By analogy, if others attempt to impose relationships upon corporeal individuals beyond the boundaries those individuals have set, the usurpers may invariably find themselves saddled with material complications up to and including death and destruction. However, as far as I know, no such immediate consequence can ensue by analogy from an individual’s or a commercial firm’s data if it is acquired or used beyond mutually agreed upon boundaries; there are no actual effective boundaries which can be mutually agreed upon; I do not risk my operating system being burned out if I possess unauthorized photo or other data of some individual or firm which does not want me to possess it and use it relatively as I please.
So that, in long, is one of the fundamental still-unsolved problems I see: the unilateral centralization of data and the concomitant loss of individual ownership and control of his portion of his all-too-brief life which it represents.
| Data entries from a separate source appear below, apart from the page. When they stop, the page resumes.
(** [Session::handle_lpd_datagram]: the sender of an announce on the local network,
    for each torrent it names. *)
Fixpoint add_announced (calls : list (bytes * SocketAddr)) (added : nat) (n : Inlet) : nat * Inlet :=
  match calls with
  | [] => (added, n)
  | (hash, addr) :: rest => let '(k, n) := add_peers hash SrcLsd [addr] n in add_announced rest (added + k) n
  end.

Definition handle_lpd_datagram (lpd : bool) (iter : InboundLimiter -> list (IpAddr * (Instant * u32))) (src : SocketAddr) (datagram cookie : bytes)
    (limiter : InboundLimiter) (n : Inlet) : nat * InboundLimiter * Inlet :=
  if negb lpd then (0%nat, limiter, n)
  else
    let '(calls, limiter) := ingest iter datagram src cookie limiter now in
    let '(added, n) := add_announced calls 0 n in (added, limiter, n).

(** [process_peers] (tracker_peers.rs): the answer of a tracker. *)
Fixpoint process_peers (id : bytes) (new_peers : list SocketAddr) (n : Inlet) : Inlet :=
  match new_peers with
  | [] => n
  | peer :: rest =>
      match target (in_session n) id with
      | None => n
      | Some tg =>
          if negb (bool_decide (c_transfer (tg_controls tg) = TsDownloading)) then process_peers id rest n
          else if decide (is_Some (states (peers_of tg) !! peer)) then process_peers id rest n
          else process_peers id rest (snd (spawn id peer tg n))
      end
  end.

(** *** Incoming *)

(** [accept_incoming_stream], from the handshake to the reply: the torrent that the
    peer named and the handshake that answers it. *)
Definition greet (peer_id : bytes) (dht : option u16) (addr : SocketAddr) (hs : Handshake) (n : Inlet) : option Handshake * Inlet :=
  match target (in_session n) (info_hash hs) with
  | None => (None, n)
  | Some tg =>
      if decide (c_state (tg_controls tg) = StQueued) then (None, n)
      else
        let '(banned, ps) := is_banned now addr (peers_of tg) in
        let n := mkInlet (set_target_peers (info_hash hs) ps (in_session n)) (in_global n) in
        if banned then (None, n)
        else
          let advertise_dht := bool_decide (is_Some dht) && allowed_for SrcDht (tg_private tg) in
          let reply := outgoing (info_hash hs) peer_id in
          (Some (if advertise_dht then enable_dht reply else reply), n)
  end.

(** After the reply is written, [try_spawn_peer] on the [IncomingTarget] found before:
    the session's torrent, or, when that has left the session since, the [held] one as
    it is by then, which takes the peer all the same. *)
Definition enter (id : bytes) (addr : SocketAddr) (held : option Target) (n : Inlet) : bool * option Target * Inlet :=
  match held with
  | Some tg =>
      let '(spawned, ps) := try_spawn_peer lim now addr (in_global n) (peers_of tg) in
      (spawned, Some (mkTarget (tg_private tg) (set_c_peers ps (tg_controls tg))),
       mkInlet (in_session n) (if spawned then S (in_global n) else in_global n))
  | None =>
      match target (in_session n) id with
      | Some tg => let '(spawned, n) := spawn id addr tg n in (spawned, None, n)
      | None => (false, None, n)
      end
  end.

(** Both, when the torrent does not leave the session while the reply is written. *)
Definition admit_peer (peer_id : bytes) (dht : option u16) (addr : SocketAddr) (hs : Handshake) (n : Inlet) : option Handshake * bool * Inlet :=
  let '(reply, n) := greet peer_id dht addr hs n in
  match reply with
  | None => (None, false, n)
  | Some reply => let '(spawned, _, n) := enter (info_hash hs) addr None n in (Some reply, spawned, n)
  end.
End Admission.

(** ** Attempts and streams *)

(** The first success decides, whatever fails before it; without one, both have to
    fail, and the error is the first attempt's. *)
Lemma race_two_exact {T} (r1 r2 : result T IoError) (first_ends : bool) :
  race_two (if first_ends then [First r1; Second r2] else [Second r2; First r1]) None None =
  Some (match r1, r2 with
        | Ok v, Ok v' => if first_ends then Ok v else Ok v'
        | Ok v, Err _ | Err _, Ok v => Ok v
        | Err e, Err _ => Err e
        end).
Proof. by destruct first_ends, r1, r2. Qed.


(** What a stream still gives is not changed by reading it through the prefix. *)
Lemma prefixed_poll_read_exact cap inner s :
  (0 < cap)%nat -> (pf_pos s < length (pf_data s))%nat ->
  exists b, fst (prefixed_poll_read cap inner s) = Ready (Ok b) /\ b <> [] /\
    b ++ into_parts (snd (prefixed_poll_read cap inner s)) = into_parts s.
Proof.
  intros Hc Hp. unfold prefixed_poll_read. destruct (Nat.ltb_spec (pf_pos s) (length (pf_data s))); [|lia].
  assert (E : into_parts s = drop (pf_pos s) (pf_data s)).
  { unfold into_parts. destruct (Nat.ltb_spec 0 (pf_pos s)); [by rewrite Nat.min_l by lia|]. by replace (pf_pos s) with 0%nat by lia. }
  eexists. split; [done|]. rewrite E. set (r := drop (pf_pos s) (pf_data s)).
  assert (Hr : (0 < length r)%nat) by (unfold r; rewrite length_drop; lia). split.
  - intros Ht. apply (f_equal length) in Ht. rewrite length_take in Ht. cbn in Ht. lia.
  - cbn [snd]. unfold into_parts. cbn [pf_pos pf_data]. destruct (Nat.ltb_spec 0 (pf_pos s + Nat.min (length r) cap)); [|lia].
    rewrite (Nat.min_l (pf_pos s + _)) by (unfold r; rewrite length_drop; lia). rewrite <-drop_drop. fold r. apply take_drop.
Qed.

(** A run uses a part of the sizes, whatever sizes come behind it. *)
Lemma advance_script {A} (p : Proc A) input sizes w q rest left :
  advance p input sizes = (w, q, rest, left) -> exists used, forall more, advance p input (used ++ more) = (w, q, rest, more).
Proof.
  revert input sizes w. induction p as [r| |b p IH|n k IH|want k IH]; intros input sizes w; cbn [advance].
  - intros [= <- <- <- <-]. by exists [].
  - intros [= <- <- <- <-]. by exists [].
  - destruct (advance p input sizes) as [[[w' q'] rest'] left'] eqn:E. intros [= <- <- <- <-].
    destruct (IH _ _ _ E) as (used & Hu). exists used. intros more. by rewrite Hu.
  - destruct (n <=? length input)%nat; [apply IH|]. intros [= <- <- <- <-]. by exists [].
  - destruct input as [|x input]; [intros [= <- <- <- <-]; by exists []|]. set (inp := x :: input).
    intros E. set (m := default (Nat.min want (length inp)) (head sizes)) in E.
    destruct (IH _ _ _ _ E) as (used & Hu). exists (m :: used). intros more. cbn [app head default from_option tail]. apply Hu.
Qed.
Then again, this may end up only being the generational complaint of a crank, and the generations coming may find themselves entirely compliant with our ongoing evolutions without complaint.
H. M. Stuart
Alexandria
I fully appreciate your concerns and do not find them cranky. I shudder at some of the same possibilities you suggest. Still, I find other reasons to shudder about the usurpation of individual rights, even when 21st century technology is not involved.
That is to say, we are, indeed, entering dangerous territory but there are possibilities that can be seized by those who would carve out more space for individual freedom. The printing press, for instance, has undermined oral traditions across the world. It has also allowed for the proliferation of libraries.
Our task is to find ways to develop robust networks of knowledge that will allow us each to thrive in the (likely) event that we come across individuals/groups who would attempt to take advantage of that information about us that is publicly available or to deprive us of useful information.
Storage, for instance, is becoming cheaper all the time. Perhaps you or I will one day invest in our own data center, supported by a community we trust, in order to preserve information we consider vital.
The examples I raise in the post suggest the possibility of, for instance, the distribution of manufacture-related plans and productive capacity. The opportunity for a degree of independence is thereby suggested.
To be sure, the playing field has changed. Isolation becomes, perhaps, more difficult. The risk of exposure to unseen “data mining” eyes that is greater (though the fact that they see so much is often a counterbalance to the intentional focus on any one given actor).
Perhaps I am naive to focus, instead, on the possibilities that exist for creative individuals to organize and build in unprecedented ways. I do find great satisfaction in the task, nonetheless.
My good Barak,
Oddly enough, I had initially logged in just now in order to remove my own comment from early this morning. After having reread it several times it seemed far more appropriate to some other, different post entirely.
That said, it would serve many if not all of us immensely, me included, if you were to elaborate even further on the interests you have expressed here, whether you compare and contrast them to phenomena such as Facebook (which Infoburo causes retired KGB chiefs to sob like little girls at what might have been) or not. My exploration of your links invariably led me into pools of in-group argot entirely opaque to me, and no doubt others.